Background information
- Also known as: Dick Valentine Taylor Spencer Jackson Pounder
- Born: Tyler Spencer January 22, 1972 (age 54) Pittsburgh, Pennsylvania, U.S.
- Origin: Detroit, Michigan, U.S.
- Genres: Alternative rock, dance-rock, dance-punk, folk, freak folk
- Occupations: Singer, songwriter, musician, author
- Instruments: Vocals, guitar, drums, keyboards
- Website: Official website

= Tyler Spencer =

American singer (born 1972)

Tyler Spencer (born January 22, 1972), also known as Dick Valentine, is an American singer, songwriter, musician, and author. He is best known as the lead vocalist, main lyricist, and co-founder of the rock band Electric Six.

==Career and Personal life==
Spencer founded Electric Six in 1996. The band was originally named the Wildbunch, but this was changed because another band had the same name. He is also one of the two members of the synth-pop group Evil Cowards, is one of the vocalists for hard rock band Bang Camaro, and was temporarily a member of the short-lived band The Dirty Shame. He released his first solo album, Destroy the Children, under the Dick Valentine pseudonym on May 14, 2012.
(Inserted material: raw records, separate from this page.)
(* ===== verification/Provider.v ===== *)
(** * Admission rules of a provider node

    Availability windows ([availability.rs]), service classes ([scheduler.rs]),
    duplicate detection ([idempotency.rs]), the per-origin rate limit of
    [node.rs] and the backend drain guard ([backend_stability.rs]).  Instants
    are nanoseconds. *)

From S2P Require Import Prelude Program Text Json HttpResource ClientTypes ClientEffects.

Definition SECOND : Z := 1000000000.
Definition MILLISECOND : Z := 1000000.

(** ** [scheduler.rs] *)

Definition QUEUE_WAIT : Z := 2 * SECOND.

Definition qos_priority (qos : string) : Z :=
  if qos ==? "realtime" then 0
  else if qos ==? "interactive" then 1
  else if qos ==? "batch" then 2
  else 3.

Definition is_queue_eligible (qos : string) : bool := str_in qos ["realtime"; "interactive"].

(** ** [availability.rs] *)

Record Window := mkWindow { w_start : string; w_end : string; share : f64 }.
Record AvailabilityEvaluator := mkAvailability { windows : list Window }.

(** [format!("{:02}:{:02}", hour, minute)] *)
Definition two_digits (n : Z) : string := str_of_codes [48 + n / 10; 48 + n mod 10].
Definition hhmm (hour minute : Z) : string := two_digits hour +:+ ":" +:+ two_digits minute.

Definition window_contains (w : Window) (current : string) : bool :=
  if str_leb (w_start w) (w_end w)
  then str_leb (w_start w) current && str_leb current (w_end w)
  else str_leb (w_start w) current || str_leb current (w_end w).

Fixpoint first_share (l : list Window) (current : string) : f64 :=
  match l with
  | [] => f64_lit 5 1
  | w :: l => if window_contains w current then share w else first_share l current
  end.
Definition share_at (ev : AvailabilityEvaluator) (current : string) : f64 :=
  match windows ev with [] => f64_of_Z 1 | l => first_share l current end.

(** [base_max as f64 * share] *)
Definition scaled (base_max : Z) (s : f64) : Z :=
  if f64_leb s (f64_of_Z 0) then 0 else Z.max 1 (f64_as_u64 (f64_mul (f64_of_Z base_max) s)).
Definition effective_at (ev : AvailabilityEvaluator) (base_max : Z) (current : string) : Z :=
  if base_max =? 0 then 0 else scaled base_max (share_at ev current).

Definition is_within_window (ev : AvailabilityEvaluator) (current : string) : bool :=
  match windows ev with [] => true | _ => f64_ltb (f64_of_Z 0) (share_at ev current) end.

(** ** [idempotency.rs] *)

Definition IDEMPOTENCY_TTL : Z := 300 * SECOND.
Record IdempotencyGuard := mkGuard { ttl : Z; seen : gmap string Z }.

Definition guard_new (ttl : Z) : IdempotencyGuard := mkGuard ttl ∅.
(** [now] was read before the lock was taken. *)
Definition check_and_register (g : IdempotencyGuard) (task_id : string) (now : Z) : bool * IdempotencyGuard :=
  if str_is_empty task_id then (true, g)
  else
    let kept := filter (fun e => now < e.2) (seen g) in
    match kept !! task_id with
    | Some _ => (false, mkGuard (ttl g) kept)
    | None => (true, mkGuard (ttl g) (<[task_id := now + ttl g]> kept))
    end.
Definition guard_size (g : IdempotencyGuard) : Z := Z.of_nat (size (seen g)).

(** ** Nonces ([node.rs], in [task_endpoint]) *)

Definition NONCE_TTL_SECS : Z := 300.
(** The critical section of the nonce cache, at one reading of the clock. *)
Definition nonce_check (cache : gmap string Z) (nonce : string) (now : Z) : bool * gmap string Z :=
  let kept := filter (fun e => (now - e.2) / SECOND < NONCE_TTL_SECS) cache in
  match kept !! nonce with
  | Some _ => (false, kept)
  | None => (true, <[nonce := now]> kept)
  end.

(** ** The per-origin rate limit ([task_rate_step]) *)

Definition TASK_RATE_WINDOW : Z := 60 * SECOND.
Definition MAX_ORIGIN_BUCKETS : Z := 4096.

Definition task_rate_step (buckets : gmap string (Z * Z)) (limit : Z) (origin : string) (now : Z)
    : bool * gmap string (Z * Z) :=
  let '(start, count) := default (now, 0) (buckets !! origin) in
  let '(start, count) := if TASK_RATE_WINDOW <=? now - start then (now, 0) else (start, count) in
  let count := (count + 1) mod 2 ^ 32 in
  let buckets := <[origin := (start, count)]> buckets in
  let allowed := count <=? limit in
  (allowed,
   if MAX_ORIGIN_BUCKETS <? Z.of_nat (size buckets)
   then filter (fun e => now - e.2.1 < TASK_RATE_WINDOW) buckets
   else buckets).

(** ** [backend_stability.rs]

    [now] is the clock in seconds; a constructor that reads the clock for two
    fields reads the same second. *)

Record BackendStabilityObservation := mkObservation {
  backend_state : string;
  reason_class : string;
  drain_until_s : option Z;
  observed_at_s : Z;
  diagnostics : json
}.

Definition obs_ok (now : Z) : BackendStabilityObservation := mkObservation "ok" "ok" None now (mk_obj []).
Definition degraded (now : Z) (reason : string) : BackendStabilityObservation :=
  mkObservation "degraded" reason None now (mk_obj []).
Definition draining (now : Z) (reason : string) (drain_until : Z) (diag : json) : BackendStabilityObservation :=
  mkObservation "draining" reason (Some drain_until) now diag.
Definition with_diagnostics (o : BackendStabilityObservation) (d : json) : BackendStabilityObservation :=
  mkObservation (backend_state o) (reason_class o) (drain_until_s o) (observed_at_s o) d.

Definition retry_after_s_at (o : BackendStabilityObservation) (now : Z) : option Z :=
  let! until := drain_until_s o in
  let remaining := until - now in
  if remaining <=? 0 then None else Some (Z.max remaining 1).
Definition is_draining (o : BackendStabilityObservation) (now : Z) : bool :=
  (backend_state o ==? "draining") && is_some (retry_after_s_at o now).

Definition public_json (o : BackendStabilityObservation) (now : Z) : json :=
  mk_obj ([("backend_state", JString (backend_state o)); ("reason_class", JString (reason_class o))]
    ++ match retry_after_s_at o now with
       | Some retry => [("retry_after_s", i64_json retry); ("drain_until", i64_json (default 0 (drain_until_s o)))]
       | None => []
       end).

Definition first_part (s : string) : string := default s (head (str_split ":" s)).
Definition model_matches (candidate : string) (expected_model : option string) : bool :=
  match expected_model with
  | None => true
  | Some expected => (candidate ==? expected) || (first_part candidate ==? first_part expected)
  end.

Definition parse_meshllm_models (now : Z) (data : json) (expected_model : option string) : BackendStabilityObservation :=
  match jget data "data" ≫= as_array with
  | None => draining now "backend_loading" (now + 30) (mk_obj [("ready", JBool false)])
  | Some models =>
      let present := existsb (fun m => model_matches m expected_model) (omap (fun m => get_str m "id") models) in
      if is_some expected_model && negb present
      then draining now "backend_loading" (now + 30) (mk_obj [("selected_model_ready", JBool false)])
      else obs_ok now
  end.

Definition parse_ollama_ps (now : Z) (data : json) (expected_model : option string) : BackendStabilityObservation :=
  match jget data "models" ≫= as_array with
  | None => degraded now "observer_error"
  | Some models =>
      let names := omap (fun m => get_str m "name") models in
      let loaded_expected := existsb (fun n => model_matches n expected_model) names in
      if is_some expected_model && negb loaded_expected
      then with_diagnostics (degraded now "backend_cold")
             (mk_obj [("loaded_model_count", u64_json (zlen names)); ("expected_model_loaded", JBool false)])
      else with_diagnostics (obs_ok now) (mk_obj [("loaded_model_count", u64_json (zlen names))])
  end.

Section lmstudio.
Context (to_lowercase : string -> string).

Definition norm (v : json) : string := str_replace_char "-" "_" (to_lowercase (trim (default empty_str (as_str v)))).

Definition LOADING_STATES : list string := ["loading"; "initializing"; "starting"; "warming"; "warming_up"].
Definition UNSTABLE_STATES : list string := ["error"; "failed"; "crashed"; "unhealthy"; "oom"; "out_of_memory"].

Record lm_scan := mkScan {
  saw_expected : bool;
  saw_loaded_expected : bool;
  saw_loading : bool;
  saw_unstable : bool;
  loaded_count : Z
}.

Definition scan_instance (expected : bool) (s : lm_scan) (inst : json) : lm_scan :=
  let state := norm (default JNull (option_or (jget inst "state") (option_or (jget inst "status") (jget inst "load_status")))) in
  mkScan (saw_expected s) (saw_loaded_expected s || expected)
    (saw_loading s || str_in state LOADING_STATES) (saw_unstable s || str_in state UNSTABLE_STATES)
    (loaded_count s + 1).
Definition scan_item (expected_model : option string) (s : lm_scan) (item : json) : lm_scan :=
  let model_id := default empty_str
    (option_or (jget item "id") (option_or (jget item "model_key") (jget item "path")) ≫= as_str) in
  let expected := model_matches model_id expected_model in
  let instances := default [] (option_or (jget item "loaded_instances") (jget item "loadedInstances") ≫= as_array) in
  foldl (scan_instance expected)
    (mkScan (saw_expected s || expected) (saw_loaded_expected s) (saw_loading s) (saw_unstable s) (loaded_count s)) instances.

Definition parse_lmstudio_models (data : json) (expected_model : option string) (now loading_retry_s unstable_retry_s : Z)
    : BackendStabilityObservation :=
  match option_or (jget data "data") (jget data "models") ≫= as_array with
  | None => degraded now "observer_error"
  | Some models =>
      let s := foldl (scan_item expected_model) (mkScan (is_none expected_model) false false false 0) models in
      let count := u64_json (loaded_count s) in
      if saw_unstable s
      then draining now "backend_unstable" (now + unstable_retry_s) (mk_obj [("loaded_instance_count", count)])
      else if saw_loading s
      then draining now "backend_loading" (now + loading_retry_s) (mk_obj [("loaded_instance_count", count)])
      else if is_some expected_model && (negb (saw_expected s) || negb (saw_loaded_expected s))
      then with_diagnostics (degraded now "backend_cold")
             (mk_obj [("loaded_instance_count", count); ("expected_model_loaded", JBool false)])
      else with_diagnostics (obs_ok now) (mk_obj [("loaded_instance_count", count)])
  end.

(** The probe: one or two GET requests to the backend. *)
Section probe.
Context `{SerdeOps} (root : string) (api_key expected_model : option string).

Definition probe_request (path : string) : http_request :=
  mkRequestOut "GET" (root +:+ path)
    (match api_key with Some key => if str_is_empty key then None else Some key | None => None end) [] None true None.

Definition success (r : result http_response bool) : option http_response :=
  match r with Ok resp => if is_success (rs_status resp) then Some resp else None | Err _ => None end.
Definition not_ready (now : Z) : BackendStabilityObservation :=
  draining now "backend_loading" (now + 30) (mk_obj [("ready", JBool false)]).

Definition probe_meshllm : prog answer BackendStabilityObservation :=
  perform r := Send (probe_request "/readyz") in
  match success r with
  | None => perform now := UnixNow in Ret (not_ready now)
  | Some _ =>
      perform r := Send (probe_request "/v1/models") in
      perform now := UnixNow in
      Ret (match success r with
           | None => not_ready now
           | Some resp => match response_json resp with
                          | Ok value => parse_meshllm_models now value expected_model
                          | Err _ => not_ready now
                          end
           end)
  end.

Definition parsed_or_error (now : Z) (resp : http_response) (parse : json -> BackendStabilityObservation)
    : BackendStabilityObservation :=
  match response_json resp with Ok v => parse v | Err _ => degraded now "observer_error" end.

Definition probe_lmstudio (flavor : string) : prog answer BackendStabilityObservation :=
  if str_in flavor [EmptyString; "lmstudio"; "lm_studio"; "lm_studio_server"] then
    perform r := Send (probe_request "/api/v1/models") in
    perform now := UnixNow in
    Ret (match success r with
         | Some resp => parsed_or_error now resp (fun v => parse_lmstudio_models v expected_model now 30 60)
         | None => if str_is_empty flavor then obs_ok now else degraded now "observer_error"
         end)
  else perform now := UnixNow in Ret (obs_ok now).

Definition probe_backend (flavor : string) : prog answer BackendStabilityObservation :=
  if flavor ==? "meshllm" then probe_meshllm
  else if (flavor ==? "ollama") || str_is_empty flavor then
    perform r := Send (probe_request "/api/ps") in
    match success r with
    | Some resp => perform now := UnixNow in
        Ret (parsed_or_error now resp (fun v => parse_ollama_ps now v expected_model))
    | None => if flavor ==? "ollama" then perform now := UnixNow in Ret (degraded now "observer_error")
              else probe_lmstudio flavor
    end
  else probe_lmstudio flavor.
End probe.

Definition observe_backend_stability `{SerdeOps} (backend_url : string) (backend expected_model api_key : option string)
    : prog answer BackendStabilityObservation :=
  let base := trim_end_char "/" backend_url in
  if str_is_empty base then perform now := UnixNow in Ret (degraded now "observer_error")
  else
    let root := default base (strip_suffix "/v1" base) in
    let flavor := str_replace_char "-" "_" (to_lowercase (trim (default empty_str backend))) in
    probe_backend root api_key expected_model flavor.
End lmstudio.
Spencer is a distant cousin of American actor Dean Winters, known for his appearances in Allstate commercials.

==Discography ==

===The Dirty Shame===
- Smog Cutter Love Story (2000)

===Evil Cowards===
- Covered in Gas (2009)
- Moving Through Security (2012)

===Solo===

====Bite Me====
Excluding appearances on other artists' songs, Dick Valentine's first solo venture was the soundtrack for Machinima original series Bite Me. Valentine's Evil Cowards bandmate, William Bates, scored the series, while Valentine wrote and performed a variety of original songs. Despite repeated claims that the songs would be made commercially available, Machinima are still yet to release any of them.

On September 11, 2011, Machinima released a music video for Valentine's song "Zombie, Zombie Skeleton" to promote the release of Dead Rising 2.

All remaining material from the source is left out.